The problem of Wild Life Protection is serious and quite old. However, it was realized in the 1960's that the Wild Life was depleting. It was recognized to be a pressing issue after the passing of the Wild Life (Protection) Act, 1972.

The legislation relating to forest has been formed it in the form of Wild life Act, which is designed for the protection of plant. The definition of "wild life" has been given in Section 2(36) of Wild Life Act, which lays down that Wild Life includes animals, bees, butterfly, crustacea, fish, andmoths; and aquatic or land vegetation which form part of any habitat. This definition is inductive. The term, "wild life" is used in dual sense, one is wider including even widening group of animals, mammals, fishes, reptiles, amphibians, orthropades, and plants also.

Whereas in the narrower sense it indicates only wild fauna. The Wild Life Protection (Amendment) Act, 2003 has added another Schedule, namely Sixth Scheduled in addition to the fifth.
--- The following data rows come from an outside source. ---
(** A list of selected pods stays (non-)empty when a pod that is not selected
    comes or goes. *)
Lemma filter_remove_other (sel : Pod → bool) (l l' : list Pod) key :
  l' ≡ₚ filter (λ q, pod_UID q ≠ key) l →
  (∀ q, q ∈ l → pod_UID q = key → sel q = false) →
  filter sel l' ≡ₚ filter sel l.
Proof.
  intros -> Hsel. induction l as [|q l IH]; [done|].
  assert (Hl : filter sel (filter (λ q, pod_UID q ≠ key) l) ≡ₚ filter sel l).
  { apply IH. intros. apply Hsel; [by right|done]. }
  destruct (decide (pod_UID q = key)) as [Hk|Hk].
  - rewrite filter_cons_False by auto.
    rewrite filter_cons_False; [done|]. rewrite (Hsel q); [tauto|left|done].
  - rewrite filter_cons_True by done. rewrite !filter_cons. case_decide; by rewrite Hl.
Qed.

Lemma filter_add_other (sel : Pod → bool) (l : list Pod) p :
  sel p = false → filter sel (l ++ [p]) = filter sel l.
Proof.
  intros Hp. rewrite filter_app, filter_cons_False by (rewrite Hp; tauto).
  by rewrite filter_nil, app_nil_r.
Qed.

Lemma perm_nil_iff {A} (l l' : list A) : l ≡ₚ l' → (l ≠ [] ↔ l' ≠ []).
Proof.
  intros Hp. split; intros Hn Hl; subst; apply Hn.
  - by apply Permutation_nil_r in Hp.
  - by apply Permutation_nil_l in Hp.
Qed.

(** ** Taking a pod off its node *)

(** [q] is the version of the pod the node information is asked to drop. *)
Record drops (H : gset string) (N : gmap string NodeInfo) (P : gmap string Pod)
    (cur q : Pod) (ni : NodeInfo) : Prop := {
  dr_pod : P !! pod_UID cur = Some cur;
  dr_homed : homed H N cur;
  dr_node : N !! pod_NodeName cur = Some ni;
  dr_uid : pod_UID q = pod_UID cur;
  dr_nonempty : pod_UID q ≠ "";
  dr_same : same_identity q cur
}.

Lemma drops_in H N P cur q ni :
  drops H N P cur q ni → node_ok H N P (pod_NodeName cur) ni → cur ∈ ni_Pods ni.
Proof. intros [] []. apply no_pods0. done. Qed.

Lemma drops_Pods H N P cur q ni :
  drops H N P cur q ni → node_ok H N P (pod_NodeName cur) ni →
  ni_Pods (RemovePod ni q).1 ≡ₚ filter (λ p, pod_UID p ≠ pod_UID cur) (ni_Pods ni).
Proof.
  intros Hd Hn. pose proof (drops_in _ _ _ _ _ _ Hd Hn). destruct Hd, Hn.
  rewrite <- dr_uid0. eapply RemovePod_found; eauto.
Qed.

Lemma drops_node_ok H N P cur q ni :
  drops H N P cur q ni → node_ok H N P (pod_NodeName cur) ni →
  node_ok H (<[pod_NodeName cur := (RemovePod ni q).1]> N) (delete (pod_UID cur) P)
    (pod_NodeName cur) (RemovePod ni q).1.
Proof.
  intros Hd Hn. pose proof (drops_Pods _ _ _ _ _ _ Hd Hn) as Hp.
  pose proof (drops_in _ _ _ _ _ _ Hd Hn) as Hin. destruct Hd, Hn.
  assert (Hs : is_Some (N !! pod_NodeName cur)) by eauto. split.
  - by rewrite RemovePod_node.
  - rewrite Hp. eapply sublist_NoDup; [exact no_nodup0|].
    apply fmap_sublist, sublist_filter.
  - intros p. rewrite Hp, list_elem_of_filter, no_pods0, homed_insert_same by done.
    destruct (decide (pod_UID p = pod_UID cur)) as [->|Hne].
    + rewrite lookup_delete_eq. naive_solver.
    + rewrite lookup_delete_ne by done. naive_solver.
  - eapply RemovePod_consistent; eauto.
Qed.

(** The other nodes do not notice. *)
Lemma drops_other_node_ok H N P cur ni' m mi :
  P !! pod_UID cur = Some cur → is_Some (N !! pod_NodeName cur) → m ≠ pod_NodeName cur →
  node_ok H N P m mi →
  node_ok H (<[pod_NodeName cur := ni']> N) (delete (pod_UID cur) P) m mi.
Proof.
  intros HP Hs Hm []. split; try done. intros p. rewrite no_pods0, homed_insert_same by done.
  destruct (decide (pod_UID p = pod_UID cur)) as [Hu|Hne].
  - rewrite Hu, lookup_delete_eq. naive_solver.
  - by rewrite lookup_delete_ne.
Qed.

(** The affinity lists, when the dropped pod does not belong to them. *)
Lemma drops_list_ok H N P cur q ni (sel : Pod → bool) (f : NodeInfo → list Pod) l :
  drops H N P cur q ni → node_ok H N P (pod_NodeName cur) ni →
  (∀ ni, ni_consistent ni → f ni ≡ₚ filter sel (ni_Pods ni)) →
  sel cur = false →
  list_ok (λ ni, f ni ≠ []) N l →
  list_ok (λ ni, f ni ≠ []) (<[pod_NodeName cur := (RemovePod ni q).1]> N) l.
Proof.
  intros Hd Hn Hf Hsel. pose proof (drops_Pods _ _ _ _ _ _ Hd Hn) as Hp.
  pose proof (drops_node_ok _ _ _ _ _ _ Hd Hn) as Hn'.
  apply (list_ok_insert _ _ _ _ ni); [apply Hd|]. apply perm_nil_iff.
  rewrite (Hf ni) by apply Hn. rewrite (Hf (RemovePod ni q).1) by apply Hn'.
  symmetry. eapply filter_remove_other; [exact Hp|].
  intros q' Hq' Hu. apply Hn in Hq' as [Hq' _]. rewrite Hu, (dr_pod _ _ _ _ _ _ Hd) in Hq'.
  by simplify_eq.
Qed.

(** What [invalidateAffinity q] leaves of the affinity lists. *)
Definition keep_unless (b : bool) (l : option (list string)) : option (list string) :=
  if b then None else l.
The Wild Life Protection Act, 1972 has imposed restriction on hunting of wild life. The wild life has been classified into different categories by including in them five Schedules as late as upto 1991, hunting of wild animals, specified in Schedule I was totally banned but that of animals in Schedules II, III, IV was regulated requiring licences. It may be noted that in 1991 prohibition on hunting was expanded to all animals, described in Schedules I to IV of the Act. Where any animal has become dangerous, threating human life or is sick beyond recoveries, the CWW may allow hunting of such animals according to the provision of Section 12.

Such permission can also be given to hunt wild animals for purposes of educational and scientific management of wild life.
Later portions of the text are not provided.